In Hickethier v. Janesville Kia (2018AP2276), the Court of Appeals District IV held that plaintiffs failed to sufficiently allege that their car dealership knowingly misrepresented defects in the vehicle they purchased or that the dealership engaged in unconscionable practices.
Dawn Livingston-Hickethier and Chris Hickethier purchased a used Buick from Janesville KIA. When the Hickethiers got the vehicle’s oil changed for the third time, a mechanic found that the vehicle had an excessive oil consumption issue. The Hickethiers later obtained a vehicle history report showing that there had also been a recall for seat wiring in the vehicle. As a result, the Hickethiers filed this lawsuit alleging that Janesville KIA had engaged in fraudulent conduct and unconscionable practices in violation of auto dealer statutes in Wis. Stat. Ch. 218.

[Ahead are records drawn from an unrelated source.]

(** A row of [lifecycle_approvals]. *)
Record Approval := Build_Approval {
  ap_JobID : uuid;
  ap_Actor : string;
  ap_Decision : string
}.
#[export] Instance Approval_eta : Eta Approval := fun x =>
  Build_Approval (x.(ap_JobID)) (x.(ap_Actor)) (x.(ap_Decision)).

(** [store.TargetFailureSample]. *)
Record TargetFailureSample := Build_TargetFailureSample {
  fs_IP : string;
  fs_Port : Z;
  fs_Hostname : string;
  fs_SNI : string;
  fs_Reason : string;
  fs_Kind : string
}.
#[export] Instance TargetFailureSample_eta : Eta TargetFailureSample := fun x =>
  Build_TargetFailureSample (x.(fs_IP)) (x.(fs_Port)) (x.(fs_Hostname)) (x.(fs_SNI))
    (x.(fs_Reason)) (x.(fs_Kind)).

(** [store.Scan]: a row of [scans]. *)
Record Scan := Build_Scan {
  s_ID : uuid;
  s_Source : string;
  s_Status : ScanStatus;
  s_CIDRs : list string;
  s_Hostnames : list string;
  s_Ports : list Z;
  s_Concurrency : Z;
  s_StartedAt : option time;
  s_FinishedAt : option time;
  s_TargetsTotal : Z;
  s_TargetsScanned : Z;
  s_TargetsSucceeded : Z;
  s_TargetsFailed : Z;
  s_CertsFound : Z;
  s_UpsertFailures : Z;
  s_ExpansionWarnings : list string;
  s_FailureSamples : list TargetFailureSample;
  s_Error : option string;
  s_ClaimedBy : option string;
  s_ClaimedAt : option time;
  s_CreatedAt : time
}.
#[export] Instance Scan_eta : Eta Scan := fun x =>
  Build_Scan (x.(s_ID)) (x.(s_Source)) (x.(s_Status)) (x.(s_CIDRs))
    (x.(s_Hostnames)) (x.(s_Ports)) (x.(s_Concurrency)) (x.(s_StartedAt))
    (x.(s_FinishedAt)) (x.(s_TargetsTotal)) (x.(s_TargetsScanned))
    (x.(s_TargetsSucceeded)) (x.(s_TargetsFailed)) (x.(s_CertsFound))
    (x.(s_UpsertFailures)) (x.(s_ExpansionWarnings)) (x.(s_FailureSamples))
    (x.(s_Error)) (x.(s_ClaimedBy)) (x.(s_ClaimedAt)) (x.(s_CreatedAt)).

(** [store.FindingRow]; [f_Open] is [status = 'open'] (the column is 'open' or
    'resolved'), and the primary key is the unique [(cert_id, rule_id)]. *)
Record FindingRow := Build_FindingRow {
  f_CertID : uuid;
  f_RuleID : string;
  f_Pack : string;
  f_Severity : string;
  f_Title : string;
  f_Detail : string;
  f_Open : bool;
  f_PolicyVersionID : option uuid;
  f_Waived : bool;
  f_FirstSeenAt : time;
  f_LastSeenAt : time;
  f_ResolvedAt : option time
}.
#[export] Instance FindingRow_eta : Eta FindingRow := fun x =>
  Build_FindingRow (x.(f_CertID)) (x.(f_RuleID)) (x.(f_Pack)) (x.(f_Severity))
    (x.(f_Title)) (x.(f_Detail)) (x.(f_Open)) (x.(f_PolicyVersionID))
    (x.(f_Waived)) (x.(f_FirstSeenAt)) (x.(f_LastSeenAt))
    (x.(f_ResolvedAt)).

(** [store.Waiver]. *)
Record Waiver := Build_Waiver {
  w_ID : uuid;
  w_CertID : uuid;
  w_RuleID : string;
  w_Reason : string;
  w_CreatedBy : string;
  w_ExpiresAt : time;
  w_CreatedAt : time;
  w_RevokedAt : option time
}.
#[export] Instance Waiver_eta : Eta Waiver := fun x =>
  Build_Waiver (x.(w_ID)) (x.(w_CertID)) (x.(w_RuleID)) (x.(w_Reason))
    (x.(w_CreatedBy)) (x.(w_ExpiresAt)) (x.(w_CreatedAt)) (x.(w_RevokedAt)).

(** [store.Issuer]: a row of [issuers]. *)
Record Issuer := Build_Issuer {
  iss_ID : uuid;
  iss_FingerprintSHA256 : string;
  iss_SerialNumber : string;
  iss_SubjectCN : option string;
  iss_IssuerDN : string;
  iss_NotBefore : time;
  iss_NotAfter : time;
  iss_KeyType : string;
  iss_KeyBits : Z;
  iss_IsCA : bool;
  iss_PEM : string;
  iss_DaysUntilExpiry : Z;
  iss_Status : CertStatus;
  iss_IssuerName : option string;
  iss_IssuerID : option string;
  iss_CAChain : list string;
  iss_VaultIssuerRef : option string;
  iss_VaultPKIMount : option string
}.
#[export] Instance Issuer_eta : Eta Issuer := fun x =>
  Build_Issuer (x.(iss_ID)) (x.(iss_FingerprintSHA256)) (x.(iss_SerialNumber))
    (x.(iss_SubjectCN)) (x.(iss_IssuerDN)) (x.(iss_NotBefore)) (x.(iss_NotAfter))
    (x.(iss_KeyType)) (x.(iss_KeyBits)) (x.(iss_IsCA)) (x.(iss_PEM))
    (x.(iss_DaysUntilExpiry)) (x.(iss_Status)) (x.(iss_IssuerName)) (x.(iss_IssuerID))
    (x.(iss_CAChain)) (x.(iss_VaultIssuerRef)) (x.(iss_VaultPKIMount)).

(** ** [connections]: the settings an operator stored for Vault, AAP and the
    EDA webhook; [secrets_enc] is the sealed secrets, empty when there are none *)
Record Connection := Build_Connection {
  cn_Target : string;
  cn_Metadata : json;
  cn_SecretsEnc : string;
  cn_SecretsSet : bool;
  cn_Source : string;
  cn_UpdatedAt : time;
  cn_UpdatedBy : string
}.
#[export] Instance Connection_eta : Eta Connection := fun x =>
  Build_Connection (x.(cn_Target)) (x.(cn_Metadata)) (x.(cn_SecretsEnc)) (x.(cn_SecretsSet))
    (x.(cn_Source)) (x.(cn_UpdatedAt)) (x.(cn_UpdatedBy)).

(** The database: one finite map per keyed table, a list per append-only
    table.  [gen] counts the identifiers handed out. *)
Record DB := Build_DB {
  certificates : gmap uuid Certificate;
  observations : list Observation;
  events : gmap uuid Event;
  lifecycle_jobs : gmap uuid LifecycleJob;
  lifecycle_job_events : list LifecycleJobEvent;
  lifecycle_approvals : list Approval;
  scans : gmap uuid Scan;
  findings : gmap (uuid * string) FindingRow;
  waivers : gmap uuid Waiver;
  issuers : gmap uuid Issuer;
  connections : gmap string Connection;
  gen : nat
}.
#[export] Instance DB_eta : Eta DB := fun x =>
  Build_DB (x.(certificates)) (x.(observations)) (x.(events)) (x.(lifecycle_jobs))
    (x.(lifecycle_job_events)) (x.(lifecycle_approvals)) (x.(scans))
    (x.(findings)) (x.(waivers)) (x.(issuers)) (x.(connections)) (x.(gen)).


(** ** Errors

    The sentinel errors callers compare with [errors.Is], other errors by
    their text, and the failure of the database itself. *)
Inductive error :=
| ErrScanNotFound
| ErrCertificateNotFound
| ErrIssuerNotFound
| ErrScanQueueFull
| ErrLifecycleAAPRefConflict
| ErrLifecycleJobNotFound
| ErrLifecycleIdempotencyConflict
| ErrManagedByVault
| ErrWaiverNotFound
| ErrWaiverExpired
| ErrConnectionsKeyMissing
| ErrDatabase
| ErrMsg (msg : string).

#[export] Instance error_eq_dec : EqDecision error.
Proof. solve_decision. Defined.

Abbreviation res := (result error).

(** [err.Error()], as far as the store records it. *)
Definition error_text (e : error) : string :=
  match e with
  | ErrScanNotFound => "scan not found"
  | ErrCertificateNotFound => "certificate not found"
  | ErrIssuerNotFound => "issuer not found"
  | ErrScanQueueFull => "scan queue full"
  | ErrLifecycleAAPRefConflict => "lifecycle job aap_job_id conflict"
  | ErrLifecycleJobNotFound => "lifecycle job not found"
  | ErrLifecycleIdempotencyConflict => "lifecycle job idempotency conflict"
  | ErrManagedByVault => "certificate is managed in vault"
  | ErrWaiverNotFound => "waiver not found"
  | ErrWaiverExpired => "waiver expired"
  | ErrConnectionsKeyMissing => "connections encryption key missing or invalid"
  | ErrDatabase => "database error"
  | ErrMsg m => m
  end.

(** [gen_random_uuid()] of Postgres: the identifier of the n-th request.  An
    INSERT checks it against the primary key, so nothing else is assumed. *)
Class UuidGen := gen_random_uuid : nat -> uuid.

(** ** Effects *)

(** How one call of the environment ends: it may fail before its effect (the
    transaction rolled back) or after it (committed, reply lost). *)
Inductive fault := NoFault | FailBefore | FailAfter.

(** One step of the environment: how long the call takes, how it ends, which
    rows other transactions hold locked meanwhile, and what the other replicas
    and requests committed to the database before it took effect. *)
Record envstep := {
  es_delay : N;
  es_fault : fault;
  es_locked : gset uuid;
  es_others : DB -> DB
}.
Definition calm : envstep :=
  {| es_delay := 0; es_fault := NoFault; es_locked := ∅; es_others := id |}.

(** The services the program calls. *)
Inductive service := SvcEDA | SvcITSM | SvcAAPLaunch | SvcAAPWait | SvcAAPRevoke | SvcAAP | SvcVault | SvcRevocation | SvcAzure.
#[export] Instance service_eq_dec : EqDecision service.
Proof. solve_decision. Defined.

(** A call to one of them: on whose behalf, and what was sent. *)
Record netcall := { nc_service : service; nc_subject : uuid; nc_body : json }.

Record World := Build_World {
  w_db : DB;
  w_clock : time;
  w_env : list envstep;
  w_sent : list netcall
}.
#[export] Instance World_eta : Eta World := fun w =>
  Build_World (w.(w_db)) (w.(w_clock)) (w.(w_env)) (w.(w_sent)).

(** The next environment step; an exhausted environment is calm. *)
Definition next_env (w : World) : envstep * World :=
  match w.(w_env) with
  | [] => (calm, w)
  | e :: es =>
      (e, w <| w_clock ::= Z.add (Z.of_N e.(es_delay)) |> <| w_env := es |>
            <| w_db ::= e.(es_others) |>)
  end.

(** The state monad of Go code that uses the store. *)
Definition M (A : Type) : Type := World -> A * World.
Definition mret {A} (a : A) : M A := fun w => (a, w).
Definition mbind {A B} (m : M A) (f : A -> M B) : M B := fun w => let '(a, w') := m w in f a w'.

Declare Scope clm_scope.
Delimit Scope clm_scope with clm.
Notation "x <-- m ;; k" := (mbind m (fun x => k))
  (at level 100, m at next level, right associativity) : clm_scope.
Notation "m ;;; k" := (mbind m (fun _ => k))
  (at level 100, right associativity) : clm_scope.

(** [time.Now()] *)
Definition time_now : M time := fun w => let '(_, w') := next_env w in (w'.(w_clock), w').

(** A call to a service: logged, and answered by the service, which sees how
    many calls went before. *)
Definition net_call {R} (c : netcall) (reply : nat -> R) : M R := fun w =>
  let '(_, w1) := next_env w in
  (reply (length w1.(w_sent)), w1 <| w_sent ::= (fun l => l ++ [c]) |>).

(** *** Transactions *)

(** What a transaction sees besides the database. *)
Record Ctx := { NOW : time; locked : gset uuid }.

The court found that the Hickenthiers failed to sufficiently allege the Ch. 218 claims. The court determined that, for their fraud claims to succeed, the Hickenthiers must have established that Janesville KIA made a knowing misrepresentation. The Hickethiers failed to allege that Janesville KIA made such a knowing misrepresentation. The court could not infer that Janesville KIA had known about the excessive oil consumption issue, especially since it had taken three trips to mechanics before the Hickenthiers discovered the issue. Regarding the seat wiring recall, Janesville KIA was not obligated to find and disclose recalls for Buick, for which it did not hold a franchise (see Wis. Admin. Code § Trans 139.04(9)). Finally, the court held that Janesville KIA did not engage in unconscionable practices because the dealership did not inflate the price and the vehicle was not unsafe to drive at the time of purchase.
Because the Hickenthiers’ claims failed to meet the required pleading standards, the court dismissed the case.